[Dataset entries]
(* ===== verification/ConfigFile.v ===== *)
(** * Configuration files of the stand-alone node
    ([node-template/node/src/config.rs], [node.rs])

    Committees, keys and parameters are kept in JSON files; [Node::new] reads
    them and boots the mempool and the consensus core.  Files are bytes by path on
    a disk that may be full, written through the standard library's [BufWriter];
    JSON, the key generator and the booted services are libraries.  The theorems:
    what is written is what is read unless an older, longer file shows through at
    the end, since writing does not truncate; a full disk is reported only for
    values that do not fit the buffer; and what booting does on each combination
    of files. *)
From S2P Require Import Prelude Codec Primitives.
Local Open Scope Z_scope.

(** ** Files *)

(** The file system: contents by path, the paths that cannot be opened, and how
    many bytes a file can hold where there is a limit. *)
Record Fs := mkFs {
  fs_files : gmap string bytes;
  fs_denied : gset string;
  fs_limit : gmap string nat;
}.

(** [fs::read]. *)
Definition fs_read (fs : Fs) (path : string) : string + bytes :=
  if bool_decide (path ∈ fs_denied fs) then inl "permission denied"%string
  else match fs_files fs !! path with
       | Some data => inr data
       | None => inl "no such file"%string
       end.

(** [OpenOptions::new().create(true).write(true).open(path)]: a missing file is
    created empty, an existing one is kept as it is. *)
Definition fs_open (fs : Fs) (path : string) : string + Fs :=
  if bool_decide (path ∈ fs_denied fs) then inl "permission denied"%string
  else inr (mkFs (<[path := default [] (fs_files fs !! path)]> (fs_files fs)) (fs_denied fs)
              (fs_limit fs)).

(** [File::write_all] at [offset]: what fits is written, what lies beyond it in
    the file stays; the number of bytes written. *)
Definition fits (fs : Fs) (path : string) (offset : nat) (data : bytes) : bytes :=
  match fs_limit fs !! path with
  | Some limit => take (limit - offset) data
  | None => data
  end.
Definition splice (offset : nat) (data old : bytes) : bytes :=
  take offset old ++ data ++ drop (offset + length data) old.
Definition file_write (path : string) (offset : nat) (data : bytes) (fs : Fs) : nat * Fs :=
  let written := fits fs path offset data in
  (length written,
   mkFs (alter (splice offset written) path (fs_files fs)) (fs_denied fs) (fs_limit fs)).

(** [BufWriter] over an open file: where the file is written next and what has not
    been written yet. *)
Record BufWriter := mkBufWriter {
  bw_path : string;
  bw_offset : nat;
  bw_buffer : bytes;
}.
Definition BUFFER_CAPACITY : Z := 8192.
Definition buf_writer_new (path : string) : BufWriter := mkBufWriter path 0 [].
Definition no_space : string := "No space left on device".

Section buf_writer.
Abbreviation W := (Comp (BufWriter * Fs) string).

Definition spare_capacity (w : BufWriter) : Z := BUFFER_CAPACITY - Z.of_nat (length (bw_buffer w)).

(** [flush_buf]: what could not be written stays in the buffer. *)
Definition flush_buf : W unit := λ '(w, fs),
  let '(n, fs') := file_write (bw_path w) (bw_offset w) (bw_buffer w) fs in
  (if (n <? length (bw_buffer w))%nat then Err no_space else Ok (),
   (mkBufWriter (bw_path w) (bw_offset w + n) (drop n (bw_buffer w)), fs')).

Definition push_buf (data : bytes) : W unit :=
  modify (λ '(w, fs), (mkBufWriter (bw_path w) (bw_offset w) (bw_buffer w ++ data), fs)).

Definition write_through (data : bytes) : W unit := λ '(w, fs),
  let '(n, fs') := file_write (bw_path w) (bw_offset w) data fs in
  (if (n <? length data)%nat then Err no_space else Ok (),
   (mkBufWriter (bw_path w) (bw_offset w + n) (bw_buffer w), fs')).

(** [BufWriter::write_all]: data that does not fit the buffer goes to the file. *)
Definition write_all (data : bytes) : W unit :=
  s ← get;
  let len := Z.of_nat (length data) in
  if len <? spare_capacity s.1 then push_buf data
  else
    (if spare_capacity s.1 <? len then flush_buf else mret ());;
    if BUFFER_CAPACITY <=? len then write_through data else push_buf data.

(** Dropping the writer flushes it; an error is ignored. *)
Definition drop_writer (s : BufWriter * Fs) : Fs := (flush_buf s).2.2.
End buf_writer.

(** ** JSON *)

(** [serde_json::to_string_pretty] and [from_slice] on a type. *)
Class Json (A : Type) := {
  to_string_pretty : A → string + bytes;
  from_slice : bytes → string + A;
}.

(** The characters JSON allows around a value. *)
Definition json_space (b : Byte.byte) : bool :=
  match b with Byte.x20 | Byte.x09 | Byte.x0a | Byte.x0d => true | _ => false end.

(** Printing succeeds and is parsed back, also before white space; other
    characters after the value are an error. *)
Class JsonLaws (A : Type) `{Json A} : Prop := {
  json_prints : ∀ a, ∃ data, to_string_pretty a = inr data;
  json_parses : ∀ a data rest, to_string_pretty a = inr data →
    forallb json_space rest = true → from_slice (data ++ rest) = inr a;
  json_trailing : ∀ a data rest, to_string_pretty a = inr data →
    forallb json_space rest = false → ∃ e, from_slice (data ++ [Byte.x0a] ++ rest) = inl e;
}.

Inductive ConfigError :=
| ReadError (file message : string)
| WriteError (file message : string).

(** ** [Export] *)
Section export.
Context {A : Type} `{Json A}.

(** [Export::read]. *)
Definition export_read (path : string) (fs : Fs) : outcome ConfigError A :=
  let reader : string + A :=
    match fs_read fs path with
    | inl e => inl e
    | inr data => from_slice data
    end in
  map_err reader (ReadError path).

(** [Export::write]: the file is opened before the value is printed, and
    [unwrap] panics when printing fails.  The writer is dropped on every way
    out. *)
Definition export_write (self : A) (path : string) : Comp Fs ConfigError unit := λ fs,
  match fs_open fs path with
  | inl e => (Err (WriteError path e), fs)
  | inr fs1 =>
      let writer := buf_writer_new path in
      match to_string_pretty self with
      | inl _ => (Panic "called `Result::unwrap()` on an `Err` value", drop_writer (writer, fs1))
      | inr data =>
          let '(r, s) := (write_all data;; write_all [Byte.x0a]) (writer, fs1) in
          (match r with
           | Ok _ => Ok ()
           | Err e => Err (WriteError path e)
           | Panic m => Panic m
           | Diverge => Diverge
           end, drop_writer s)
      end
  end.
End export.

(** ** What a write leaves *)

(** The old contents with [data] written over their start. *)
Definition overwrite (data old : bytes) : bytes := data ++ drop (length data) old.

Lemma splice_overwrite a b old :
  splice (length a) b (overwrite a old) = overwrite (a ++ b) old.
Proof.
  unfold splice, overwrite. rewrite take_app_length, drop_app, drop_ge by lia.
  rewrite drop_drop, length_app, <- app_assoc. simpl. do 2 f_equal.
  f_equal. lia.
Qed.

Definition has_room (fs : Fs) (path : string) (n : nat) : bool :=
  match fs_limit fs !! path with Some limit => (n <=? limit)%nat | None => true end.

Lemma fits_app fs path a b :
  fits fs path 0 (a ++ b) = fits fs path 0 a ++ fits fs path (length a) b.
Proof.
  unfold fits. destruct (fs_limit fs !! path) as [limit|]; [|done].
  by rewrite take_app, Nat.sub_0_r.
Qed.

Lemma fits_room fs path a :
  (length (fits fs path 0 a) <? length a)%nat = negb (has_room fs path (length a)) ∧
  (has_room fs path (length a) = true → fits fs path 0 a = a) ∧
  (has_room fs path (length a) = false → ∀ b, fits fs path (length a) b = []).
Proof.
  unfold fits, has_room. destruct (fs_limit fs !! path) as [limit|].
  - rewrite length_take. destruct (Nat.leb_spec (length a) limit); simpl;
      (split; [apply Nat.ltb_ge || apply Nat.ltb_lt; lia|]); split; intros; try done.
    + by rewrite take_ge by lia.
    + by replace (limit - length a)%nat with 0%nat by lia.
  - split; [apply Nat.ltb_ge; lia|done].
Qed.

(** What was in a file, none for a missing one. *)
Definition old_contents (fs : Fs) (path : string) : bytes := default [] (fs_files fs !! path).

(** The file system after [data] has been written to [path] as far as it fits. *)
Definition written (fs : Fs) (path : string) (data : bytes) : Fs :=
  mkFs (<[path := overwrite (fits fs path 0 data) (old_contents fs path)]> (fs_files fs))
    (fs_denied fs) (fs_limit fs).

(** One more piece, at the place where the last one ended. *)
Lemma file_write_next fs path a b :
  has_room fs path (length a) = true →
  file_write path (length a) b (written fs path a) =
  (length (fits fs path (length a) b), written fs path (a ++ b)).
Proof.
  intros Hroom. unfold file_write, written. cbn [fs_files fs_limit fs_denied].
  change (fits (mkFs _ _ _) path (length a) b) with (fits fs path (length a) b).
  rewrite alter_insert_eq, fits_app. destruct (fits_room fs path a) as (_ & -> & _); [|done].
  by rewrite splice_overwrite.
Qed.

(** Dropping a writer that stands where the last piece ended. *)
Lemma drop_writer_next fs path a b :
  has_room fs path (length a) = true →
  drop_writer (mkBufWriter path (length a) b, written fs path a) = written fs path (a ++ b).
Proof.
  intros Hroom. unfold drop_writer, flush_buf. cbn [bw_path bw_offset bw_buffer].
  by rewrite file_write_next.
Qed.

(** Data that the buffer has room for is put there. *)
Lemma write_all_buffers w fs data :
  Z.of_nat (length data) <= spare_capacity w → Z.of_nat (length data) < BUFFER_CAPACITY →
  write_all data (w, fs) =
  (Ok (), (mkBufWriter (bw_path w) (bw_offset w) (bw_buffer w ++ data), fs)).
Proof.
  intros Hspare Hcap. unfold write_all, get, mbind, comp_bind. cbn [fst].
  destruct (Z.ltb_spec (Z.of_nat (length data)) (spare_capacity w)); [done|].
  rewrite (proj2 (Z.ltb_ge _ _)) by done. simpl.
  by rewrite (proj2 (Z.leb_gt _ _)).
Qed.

→ THE TASK
In the entries above, find the line with "Definition buf_writer_new (path" and the line with "let '(n, fs') := file_write (bw_path w) (bw_offset w) (bw_buffer", then set down exactly those two and every line between them, nothing else.

→ SOLVED PROBLEM
Definition buf_writer_new (path : string) : BufWriter := mkBufWriter path 0 [].
Definition no_space : string := "No space left on device".

Section buf_writer.
Abbreviation W := (Comp (BufWriter * Fs) string).

Definition spare_capacity (w : BufWriter) : Z := BUFFER_CAPACITY - Z.of_nat (length (bw_buffer w)).

(** [flush_buf]: what could not be written stays in the buffer. *)
Definition flush_buf : W unit := λ '(w, fs),
  let '(n, fs') := file_write (bw_path w) (bw_offset w) (bw_buffer w) fs in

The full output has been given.